Es evidente que nuestro país sufre tensiones secesionistas. No es preciso juzgar intenciones para saberlo, ya que un importante porcentaje de ciudadanos de Euskadi y de Cataluña manifiestan ese deseo de forma explícita, y el anhelo de secesión guía la actuación política de los partidos nacionalistas de esas comunidades. La importancia de estos anhelos regionales ha generado tensiones políticas en nuestro país en el último siglo y es ahora mismo la causa de la crisis de identidad que atravesamos. Si nos planteamos la idea de España, es porque hay un sector relevante de españoles que no aceptan su realidad. Naturalmente, podemos cuestionar como falaces las pretensiones de quienes cuestionan la realidad española, de quienes fabulan sobre una existencia política anterior a ésta. En ese conflicto entre realidades sustanciales originarias podríamos vencer, pero dudo de que lográramos convencer, es decir, erradicar el problema.

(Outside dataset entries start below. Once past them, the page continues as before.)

(** The frame that the slot gives to the radio, and the command. *)
Definition slot_frame (s : tdma) (fs q : list loc) (owner b : Z) : option loc :=
  if owner =? 0 then None
  else if owner =? addr (tdma_data s) then tx_choice (set_sf_data (set_beacon_backoff b (sf_data s)) s) q
  else head fs.
Definition slot_command (s : tdma) (owner t : Z) (l : loc) : effect :=
  if owner =? addr (tdma_data s) then FxPhyTx (radio_time t) l
  else FxPhyRx (radio_time (u32 (t - RX_MARGIN))) (radio_time (u32 (t + RX_MARGIN))) l.

Lemma next_slot_spec s n i :
  n = slot_count (pan (tdma_data s)) -> 0 <= i < n -> n <= TDMA_MAX_SLOTS ->
  0 <= beacon_backoff (sf_data s) ->
  next_slot i s = Ok (tt, set_sf_data
    (set_next_index ((i + 1) mod n) (set_beacon_backoff (next_backoff n i (beacon_backoff (sf_data s)))
      (set_frame_start (if i + 1 =? n then u32 (frame_start (sf_data s) + frame_duration (sf_data s))
                        else frame_start (sf_data s)) (sf_data s)))) s).
Proof.
  intros Hn Hi Hmax Hb. unfold TDMA_MAX_SLOTS in Hmax. unfold next_slot, next_backoff, upd_sf. mrun.
  rewrite <- Hn. destruct (Z.geb_spec (1 + i) n), (Z.eqb_spec (i + 1) n) as [E|E]; try lia.
  - rewrite E, Z_mod_same_full. mrun. unfold ctrue.
    destruct (Z.eqb_spec (beacon_backoff (sf_data s)) 0) as [E0|E0]; cbn [negb mwhen].
    + destruct s as [? ? []]. cbn in *. by subst.
    + mrun. rewrite Z.max_r by lia. by destruct s as [? ? []].
  - rewrite Z.mod_small, u8_id by lia. by destruct s as [? ? []].
Qed.

(** The part of [handle_slot] after the next slot is programmed. *)
Lemma slot_work s fs q owner t :
  pool_rep s fs -> queue_rep s q -> beacon_frame_ok (tdma_data s) -> frames_sound D s ->
  frame (sf_data s) = None ->
  exists s' rest,
    mwhen (negb (owner =? 0)) (if owner =? addr (tdma_data s) then slot_tx t else slot_rx t) s =
      Ok (tt, s') /\ same_timing s s' /\ Forall passive rest /\
    let c := slot_frame s fs q owner (beacon_backoff (sf_data s)) in
    frame (sf_data s') = in_use s c /\
    fx s' = fx s ++ (match c with Some l => [slot_command s owner t l] | None => [] end) ++ rest.
Proof.
  intros Hp Hq Hbf Hs Hnone. unfold slot_frame, slot_command.
  assert (set_sf_data (set_beacon_backoff (beacon_backoff (sf_data s)) (sf_data s)) s = s) as ->
    by (by destruct s as [? ? []]).
  destruct (Z.eqb_spec owner 0); cbn [negb mwhen].
  { exists s, []. split_and!; try done; [|by rewrite !app_nil_r].
    rewrite Hnone. unfold in_use. by case_decide. }
  destruct (Z.eqb_spec owner (addr (tdma_data s))).
  - destruct (slot_tx_spec s q t) as (s' & rest & ? & ? & ? & ? & ?); try done.
    exists s', rest. by split_and!.
  - destruct (slot_rx_spec s fs t) as (s' & E & Ht & Hf & Hfx); try done.
    exists s', []. split_and!; try done. by rewrite app_nil_r.
Qed.

(** C1: Each run of [handle_slot] processes the current slot and programs the
    next one: the index goes around the slots-frame, whose start advances by
    its duration; the next slot is at its place in the slots-frame and the
    timer set ahead of it by the wake-up time. The radio gets at most one
    command, at the time of the current slot: none while a frame is still in
    use or the slot has no owner, a transmission in a slot of the node, of a
    waiting beacon (unless data waits and a beacon was just sent) else of the
    oldest data frame, and a reception with its margins in the slot of
    another. The lock is released. *)
Theorem handle_slot_spec s fs q owner :
  let sf := sf_data s in
  let d := tdma_data s in
  let i := next_index sf in
  let n := slot_count (pan d) in
  let t := slot_time sf in
  tdma_mutex s = Some false -> pool_rep s fs -> queue_rep s q -> beacon_frame_ok d ->
  frames_sound D s -> 0 <= beacon_backoff sf -> 0 <= i < n -> n <= TDMA_MAX_SLOTS ->
  slots d !! Z.to_nat i = Some owner ->
  exists s' rest, handle_slot s = Ok (tt, s') /\ tdma_mutex s' = Some false /\ Forall passive rest /\
    next_index (sf_data s') = (i + 1) mod n /\
    frame_start (sf_data s') = (if i + 1 =? n then u32 (frame_start sf + frame_duration sf)
                                else frame_start sf) /\
    slot_time (sf_data s') = u32 (slots_ticks (slot_duration (pan d)) (next_index (sf_data s'))
                                  + frame_start (sf_data s')) /\
    let c := slot_frame s fs q owner (next_backoff n i (beacon_backoff sf)) in
    match frame sf with
    | Some _ => frame (sf_data s') = frame sf /\
        fx s' = fx s ++ [FxTimerStartAt SF_TIMER (u32 (slot_time (sf_data s') - WAKEUP))]
    | None => frame (sf_data s') = in_use s c /\
        fx s' = fx s ++ [FxTimerStartAt SF_TIMER (u32 (slot_time (sf_data s') - WAKEUP))] ++
          (match c with Some l => [slot_command s owner t l] | None => [] end) ++ rest ++
          (match slot_cb d with Some f => [FxSlotCallback f i t] | None => [] end)
    end.
Proof.
  intros sf d i n t Hmu Hp Hq Hbf Hs Hb Hi Hn Hown. unfold handle_slot, tdma_get.
  erewrite bind_ok by (by rewrite Hmu). mrun.
  set (s1 := set_tdma_mutex (Some true) s).
  erewrite bind_ok by (apply (next_slot_spec s1 n i); done). mrun.
  unfold upd_sf, emit. mrun. set (s2 := set_fx _ _).
  change (slot_time (sf_data s1)) with t. change (next_index (sf_data s1)) with i.
  cbn [frame sf_data set_sf_data set_next_index set_beacon_backoff set_frame_start s1 set_tdma_mutex].
  fold sf. destruct (frame sf) as [f|] eqn:Hf.
  - exists (set_tdma_mutex (Some false) s2), []. split; [reflexivity|]. by split_and!.
  - mrun. erewrite (arr_get_ok _ i owner) by (done || lia). mrun.
    destruct (slot_work s2 fs q owner t) as (s3 & rest & E & (Hm & Hcb & Hni & Hfs & Hst) & Hrest & Hin & Hfx);
      try done.
    erewrite bind_ok by exact E. unfold tdma_release.
    erewrite bind_ok by (rewrite Hm; reflexivity). mrun. cbn [tdma_data set_tdma_mutex].
    rewrite Hcb. change (slot_cb (tdma_data s2)) with (slot_cb d).
    destruct (slot_cb d) as [c|].
    + eexists _, rest. split; [reflexivity|]. cbn [tdma_mutex set_fx set_tdma_mutex sf_data fx].
      rewrite Hni, Hfs, Hst, Hin, Hfx. split_and!; try done. cbn [fx s2 set_fx]. by rewrite <- !app_assoc.
    + eexists _, rest. split; [reflexivity|]. cbn [tdma_mutex set_fx set_tdma_mutex sf_data fx].
      rewrite Hni, Hfs, Hst, Hin, Hfx. split_and!; try done. cbn [fx s2 set_fx].
      by rewrite <- !app_assoc, app_nil_r.
Qed.
End radio.

(** *** Concrete instance *)

(** Node 0x11 in its slot, with frame 2 waiting. *)
Definition demo_node : tdma := tdma_of (demo_data 0x11 TDMA_NODE (Some 2%nat)) 1 (demo_frame [] 0 None).
Definition demo_dom : gset loc := {[0%nat; 1%nat; 2%nat; BEACON_FRAME; NODE_FRAME]}.

Lemma demo_sound d i k2 : frame_sound k2 -> frames_sound demo_dom (tdma_of d i k2).
Proof.
  intros Hk. assert (forall p, frame_sound (demo_frame [] 0 p)) as Hf by (intros; by split).
  split; [|reflexivity].
  repeat (apply map_Forall_insert_2; [by auto|]). apply map_Forall_empty.
Qed.

Lemma handle_slot_spec_witness :
  exists s' rest, @handle_slot demo_env demo_node = Ok (tt, s') /\ Forall passive rest /\
    next_index (sf_data s') = 2 /\ slot_time (sf_data s') = 5655 /\
    fx s' = [FxTimerStartAt SF_TIMER (5655 - 42)] ++ [FxPhyTx 5327 2%nat] ++ rest ++ [].
Proof.
  assert (BEACON_FRAME ∈ demo_dom) as HB by (unfold demo_dom; set_solver).
  destruct (@handle_slot_spec demo_env demo_dom HB demo_node [0%nat; 1%nat] [2%nat] 0x11)
    as (s' & rest & E & _ & Hrest & Hi & Hfs & Ht & Hfr & Hfx).
  - reflexivity.
  - apply demo_pool.
  - split; [reflexivity|]. by exists (demo_frame [] 0 None).
  - by left.
  - by apply demo_sound.
  - done.
  - by split.
  - done.
  - reflexivity.
  - assert (slot_time (sf_data s') = 5655) as Ht' by (rewrite Ht, Hfs, Hi; reflexivity).
    rewrite Ht' in Hfx.
    exists s', rest. split; [exact E|]. split; [exact Hrest|]. split; [exact Hi|]. split; [exact Ht'|].
    exact Hfx.
Defined.

End TdmaSched.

Es muy posible que la situación española actual (social, económica, incluso antropológica) sea lo suficientemente integradora como para resolver el problema por sí misma, y que las tensiones que vivimos sean inerciales y fruto del deseo de poder de determinadas elites políticas. Hasta podríamos concluir que su virulencia emana de las mismas medidas que se han adoptado para solucionarlas: siempre quedan cortas para unas elites que se fortalecen con ellas. Los nacionalismos sí tienen una idea de España, o de lo que denominan Estado español, una idea acomodaticia y reivindicativa que hace del país grande una fatalidad histórica sólo soportable en términos de comodidad, es decir, en función del beneficio. Quieren sentirse cómodos en el seno de una realidad que, en principio, les sería perjudicial: se sacrifican por el bien común, pero no están dispuestos a tanto sacrificio. El argumento -y es ése el que subyace en toda su retórica- es falso, pero es el que les permite alcanzar comodidades para seguir sintiéndose incómodos. De ahí que su idea de España resulte deletérea, ya que consiste en crear una realidad en la que nos sintamos tan cómodos que ya no nos necesitemos unos a otros.
Ignoro cómo se puede romper ese círculo vicioso ni si hay forma alguna de romperlo. Si España es una idea valiosa -y creo que lo es-, tendremos que convencernos de ello y actuar en consecuencia. Es decir, tendremos que ultimar una realidad institucional que canalice las tensiones que van a derivarse de nuestra particular idiosincrasia e impida los aventurerismos y chapuzas, de los que son muestra última el plan Ibarretxe y la redacción inicial del Estatut. Y esto no se consigue enfrentando a unas comunidades con otras o a las más díscolas con el resto. Se precisan unas reglas de juego claras y guiadas por la lealtad.